Abstract

Mesenchymal stromal cells (MSCs) exert potent immunomodulatory effects largely mediated by extracellular vesicles (EVs). We previously demonstrated that glycolytic reprogramming enhances the immunosuppressive capacity of human umbilical cord-derived MSCs (UC-MSCs). Here, we investigated whether this enhanced activity is transmitted through EVs and explored the contribution of EV-associated microRNAs.
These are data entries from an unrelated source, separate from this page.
(** * SentinelProxy backend: a shallow embedding of [backend/server.py]

    The module has three pieces of logic: the configuration loader
    [load_server_config], the AI adapter [handleAIRequest] with the request
    handler [handlePacket], and the module top level that wires them
    together.  Each is embedded below as an executable definition over an
    exception-and-state monad, followed by the properties established
    about it. *)

From Stdlib Require Import ZArith Ascii String List Bool Lia DecimalString.
From stdpp Require Import base option strings gmap.

Local Open Scope string_scope.
Local Open Scope list_scope.

(** ** Exceptions and outcomes *)

Module Py.

(** The exception classes the module can meet.  [ProviderError] stands for
    whatever the generative-AI client library raises when a call fails. *)
Inductive exn_class :=
| AttributeError | TypeError | ValueError | KeyError | NameError
| OSError | FileNotFoundError | PermissionError | IsADirectoryError
| UnicodeDecodeError | ModuleNotFoundError | ProviderError
| KeyboardInterrupt | SystemExit.

Record exn := Exn { exn_cls : exn_class; exn_msg : string }.

(** [isinstance(e, Exception)]: everything but the two classes that derive
    from [BaseException] directly. *)
Definition is_Exception (e : exn) : bool :=
  match exn_cls e with
  | KeyboardInterrupt | SystemExit => false
  | _ => true
  end.

Inductive outcome (A : Type) :=
| Returns (a : A)
| Raises (e : exn).
Arguments Returns {A} a.
Arguments Raises {A} e.

(** Computations over a mutable state [S]; the state survives a raise, as
    the heap of the interpreter does. *)
Definition M (S A : Type) : Type := S -> outcome A * S.

Definition ret {S A} (a : A) : M S A := fun s => (Returns a, s).
Definition raise {S A} (e : exn) : M S A := fun s => (Raises e, s).
Definition bind {S A B} (m : M S A) (k : A -> M S B) : M S B :=
  fun s => match m s with
           | (Returns a, s') => k a s'
           | (Raises e, s') => (Raises e, s')
           end.
Definition get {S} : M S S := fun s => (Returns s, s).
Definition modify {S} (f : S -> S) : M S unit := fun s => (Returns tt, f s).
Definition lift {S A} (o : outcome A) : M S A := fun s => (o, s).

(** [try: body except Exception as e: handler(e)] *)
Definition try_except {S A} (body : M S A) (handler : exn -> M S A) : M S A :=
  fun s => match body s with
           | (Returns a, s') => (Returns a, s')
           | (Raises e, s') =>
               if is_Exception e then handler e s' else (Raises e, s')
           end.

End Py.
Export Py.

Declare Scope py_scope.
Delimit Scope py_scope with py.
Notation "x <- m ;; k" := (bind m (fun x => k))
  (at level 20, m at level 99, k at level 200, only parsing) : py_scope.
Notation "m ;;; k" := (bind m (fun _ => k))
  (at level 100, k at level 200, right associativity, only parsing) : py_scope.
Local Open Scope py_scope.

(** ** Python strings

    A character is a code point; [ascii] covers the code points below 256. *)

Module PyStr.

(** [str.isspace] on one character, for code points below 256:
    TAB, LF, VT, FF, CR, FS, GS, RS, US, space, NEL and NBSP. *)
Definition isspace (c : ascii) : bool :=
  let n := nat_of_ascii c in
  ((9 <=? n)%nat && (n <=? 13)%nat) || ((28 <=? n)%nat && (n <=? 32)%nat)
  || (n =? 133)%nat || (n =? 160)%nat.

Fixpoint lstrip (s : string) : string :=
  match s with
  | EmptyString => EmptyString
  | String c s' => if isspace c then lstrip s' else s
  end.

Fixpoint rstrip (s : string) : string :=
  match s with
  | EmptyString => EmptyString
  | String c s' =>
      match rstrip s' with
      | EmptyString => if isspace c then EmptyString else String c EmptyString
      | r => String c r
      end
  end.

(** [s.strip()] *)
Definition strip (s : string) : string := rstrip (lstrip s).

Fixpoint drop (n : nat) (s : string) : string :=
  match n, s with
  | O, _ => s
  | S _, EmptyString => EmptyString
  | S n', String _ s' => drop n' s'
  end.

(** [sub in s] *)
Fixpoint str_in (sub s : string) : bool :=
  String.prefix sub s ||
  match s with
  | EmptyString => false
  | String _ s' => str_in sub s'
  end.

(** The text before and after the first occurrence of [sep] in [s]. *)
Fixpoint find_sep (sep s : string) : option (string * string) :=
  if String.prefix sep s then Some (EmptyString, drop (String.length sep) s)
  else match s with
       | EmptyString => None
       | String c s' =>
           match find_sep sep s' with
           | Some (a, b) => Some (String c a, b)
           | None => None
           end
       end.

(** [s.split(sep, 1)] for a non-empty separator. *)
Definition split_1 (sep s : string) : list string :=
  match find_sep sep s with
  | Some (a, b) => [a; b]
  | None => [s]
  end.

(** The line terminator. *)
Definition LF : string := String (ascii_of_nat 10) EmptyString.

(** [str(n)] for an [int]. *)
Definition str_of_int (z : Z) : string := NilZero.string_of_int (Z.to_int z).

End PyStr.
Export PyStr.

(** Tuple unpacking [a, b = xs]. *)
Definition unpack2 {S} (xs : list string) : M S (string * string) :=
  match xs with
  | [a; b] => ret (a, b)
  | [] | [_] =>
      raise (Exn ValueError
        ("not enough values to unpack (expected 2, got "
           +:+ str_of_int (Z.of_nat (length xs)) +:+ ")"))
  | _ => raise (Exn ValueError "too many values to unpack (expected 2)")
  end.

(** ** The configuration loader *)

Module Config.

(** What [open] and the iteration over the file object deliver for one
    path: [open] may raise; otherwise the lines come one by one, each with
    its line terminator, and the iteration ends at end of file or with a
    raised error (a failed read, bytes that do not decode). *)
Record file := File {
  open_error : option exn;
  file_lines : list string;
  read_error : option exn
}.

Inductive level := INFO | WARNING | ERROR.

(** One call of a [logger] method: the level, the format string and the
    arguments as they are handed over (formatting is left to the logging
    handlers). *)
Record log_record := Log {
  log_level : level;
  log_format : string;
  log_args : list string
}.

(** The part of the process state the loader touches: the directory
    entries visible from the working directory, and the logger calls made
    so far. *)
Record world := World {
  fs : gmap string file;
  log : list log_record
}.

(** The state while [load_server_config] runs: its local dict [config] and
    the world. *)
Record frame := Frame {
  config : gmap string string;
  globals : world
}.

Definition logger_call (lv : level) (fmt : string) (args : list string)
  : M frame unit :=
  modify (fun fr =>
    Frame (config fr)
          (World (fs (globals fr)) (log (globals fr) ++ [Log lv fmt args]))).

(** [os.path.exists(path)] *)
Definition os_path_exists (path : string) : M frame bool :=
  fr <- get ;; ret (bool_decide (is_Some (fs (globals fr) !! path))).

(** [config[key] = value] *)
Definition setitem (key value : string) : M frame unit :=
  modify (fun fr => Frame (<[key := value]> (config fr)) (globals fr)).

(** [config[key]] *)
Definition getitem (key : string) : M frame string :=
  fr <- get ;;
  match config fr !! key with
  | Some v => ret v
  | None => raise (Exn KeyError key)
  end.

(** [open(path, "r")]: the file object, reduced to what iterating over it
    will deliver. *)
Definition open_r (path : string) : M frame file :=
  fr <- get ;;
  match fs (globals fr) !! path with
  | None =>
      raise (Exn FileNotFoundError ("No such file or directory: " +:+ path))
  | Some f =>
      match open_error f with
      | Some e => raise e
      | None => ret f
      end
  end.

(** [for line in f: body(line)] *)
Fixpoint for_lines (lines : list string) (err : option exn)
    (body : string -> M frame unit) : M frame unit :=
  match lines with
  | [] => match err with
          | Some e => raise e
          | None => ret tt
          end
  | line :: rest => body line ;;; for_lines rest err body
  end.

Definition default_config : gmap string string :=
  <["backend_ip" := "192.168.1.1"]>
    (<["port" := "3107"]> (<["X-Auth-Token" := "default"]> ∅)).

Definition config_path : string := "backendcfg.txt".

(** The body of the [for] loop, lines 32 to 39. *)
Definition process_line (line : string) : M frame unit :=
  if str_in ":" line then
    kv <- unpack2 (split_1 ":" (strip line)) ;;
    let '(key, value) := kv in
    if String.eqb key "backend_ip" then setitem "backend_ip" (strip value)
    else if String.eqb key "port" then setitem "port" (strip value)
    else if String.eqb key "X-Auth-Token" then
      setitem "X-Auth-Token" (strip value)
    else ret tt
  else ret tt.

(** The [try] block, lines 27 to 40.  [Some c] is the early [return c] of
    line 29, [None] is falling out of the block. *)
Definition try_block : M frame (option (gmap string string)) :=
  ex <- os_path_exists config_path ;;
  if negb ex then
    logger_call WARNING "Config file not found at %s, using default"
                [config_path] ;;;
    fr <- get ;;
    ret (Some (config fr))
  else
    f <- open_r config_path ;;
    for_lines (file_lines f) (read_error f) process_line ;;;
    ip <- getitem "backend_ip" ;;
    port <- getitem "port" ;;
    tok <- getitem "X-Auth-Token" ;;
    logger_call INFO
      "Loaded config in file: IP = %s, port = %d, X-Auth-Token = %s"
      [ip; port; tok] ;;;
    ret None.

(** The whole function body, run in a frame whose [config] is the fresh
    dict of line 24. *)
Definition load_server_config_body : M frame (gmap string string) :=
  r <- try_except try_block
         (fun e =>
            logger_call ERROR
              "Error loading config file: %s, using default configuration"
              [exn_msg e] ;;;
            ret None) ;;
  match r with
  | Some c => ret c
  | None => fr <- get ;; ret (config fr)
  end.

(** [load_server_config()] as a transition of the world. *)
Definition load_server_config : M world (gmap string string) :=
  fun w =>
    let '(r, fr) := load_server_config_body (Frame default_config w) in
    (r, globals fr).

(** *** Vocabulary for stating what the loader does *)

(** The keys the loader assigns. *)
Definition recognized (key : string) : bool :=
  bool_decide (key ∈ ["backend_ip"; "port"; "X-Auth-Token"]).

(** The dict after the loop body has run on one line. *)
Definition after_line (c : gmap string string) (line : string)
  : gmap string string :=
  config (snd (process_line line (Frame c (World ∅ [])))).

Definition has_keys (c : gmap string string) : Prop :=
  is_Some (c !! "backend_ip") /\ is_Some (c !! "port")
  /\ is_Some (c !! "X-Auth-Token").

Definition warning_record : log_record :=
  Log WARNING "Config file not found at %s, using default" ["backendcfg.txt"].

Definition error_record (e : exn) : log_record :=
  Log ERROR "Error loading config file: %s, using default configuration"
      [exn_msg e].

Definition info_record (c : gmap string string) : log_record :=
  Log INFO "Loaded config in file: IP = %s, port = %d, X-Auth-Token = %s"
      [c !!! "backend_ip"; c !!! "port"; c !!! "X-Auth-Token"].

(** What the loader reads from a file that opens. *)
Definition parsed (f : file) : gmap string string :=
  foldl after_line default_config (file_lines f).

(** The reading under which key and value are both trimmed after the
    split at the first colon, and the trimmed key is the one compared. *)
Definition trims_key_and_value : Prop :=
  forall (line key value : string) (c : gmap string string) (g : world),
    find_sep ":" line = Some (key, value) ->
    recognized (strip key) = true ->
    process_line line (Frame c g) =
    (Returns tt, Frame (<[strip key := strip value]> c) g).

(** The reading under which a failure while reading always gives the
    defaults back. *)
Definition failure_gives_defaults : Prop :=
  forall (F : gmap string file) (L : list log_record) (f : file) (e : exn),
    F !! config_path = Some f ->
    open_error f = Some e \/ read_error f = Some e ->
    is_Exception e = true ->
    fst (load_server_config (World F L)) = Returns default_config.

(** *** Sample files *)

Definition only_backend_ip : file :=
  File None ["backend_ip: 10.0.0.5" +:+ LF] None.

Definition two_settings : file :=
  File None ["backend_ip: 10.0.0.5" +:+ LF; "port: 99" +:+ LF] None.

Definition spaced_key : file :=
  File None ["backend_ip : 10.0.0.5" +:+ LF] None.

(** A file whose first line is read, and whose reading then fails: bytes
    beyond the first buffer that do not decode. *)
Definition undecodable_tail : file :=
  File None ["backend_ip: 10.0.0.5" +:+ LF]
       (Some (Exn UnicodeDecodeError
                "'utf-8' codec can't decode byte 0xff in position 0: invalid start byte")).

Definition unreadable : file :=
  File (Some (Exn PermissionError "Permission denied: 'backendcfg.txt'"))
       [] None.

Definition fs_with (f : file) : gmap string file := <[config_path := f]> ∅.

End Config.


(** ** The request handler *)

Module Handler.

(** Python values as [request.get_json()] delivers them.  A float is
    identified by its [repr], which determines it; a dict is kept in
    insertion order, and lookups take the first binding of a key (the keys
    of a dict the interpreter builds are distinct). *)
#[local] Set Warnings "-register-all".
Inductive pyvalue :=
| PyNone
| PyBool (b : bool)
| PyInt (z : Z)
| PyFloat (r : string)
| PyStr (s : string)
| PyList (l : list pyvalue)
| PyDict (d : list (string * pyvalue)).
#[local] Set Warnings "+register-all".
Methods: EVs from na & iuml;ve and glycolytically reprogrammed UC-MSCs (EVs-UC-MSCnaive and EVs-UC-MSCglyco) were isolated, characterized, and tested for their effects on memory CD4(+)T and B cells in vitro and their therapeutic efficacy in vivo in the delayed-type hypersensitivity (DTH) and in the collagen induced arthrtis (CIA) murine model. Results: EVs-UC-MSCglyco more effectively suppressed inflammatory T cell responses, promoted IL-10-producing Tr1 and B cells, and enhanced B cell survival compared with EVs-UC-MSCnaive. In vivo, EVs-UC-MSCglyco significantly reduced inflammation in a DTH murine model and decreased arthritis incidence and clinical severity in CIA. These effects were associated with increased Treg/Th1, Treg/Th17, Tr1/Th1, and Tr1/Th17 ratios, together with enhanced IL-10 production. MicroRNA profiling revealed enrichment of regulatory miRNAs, including miR-365a-5p, linked to suppression of pro-inflammatory signaling and activation of the IL-10 regulatory axis. Conclusions: Glycolytic reprogramming enhances the therapeutic potential of UC-MSC-derived EVs, highlighting EVs-UC-MSCglyco as promising immunomodulatory candidates for the treatment of autoimmune diseases such as arthritis.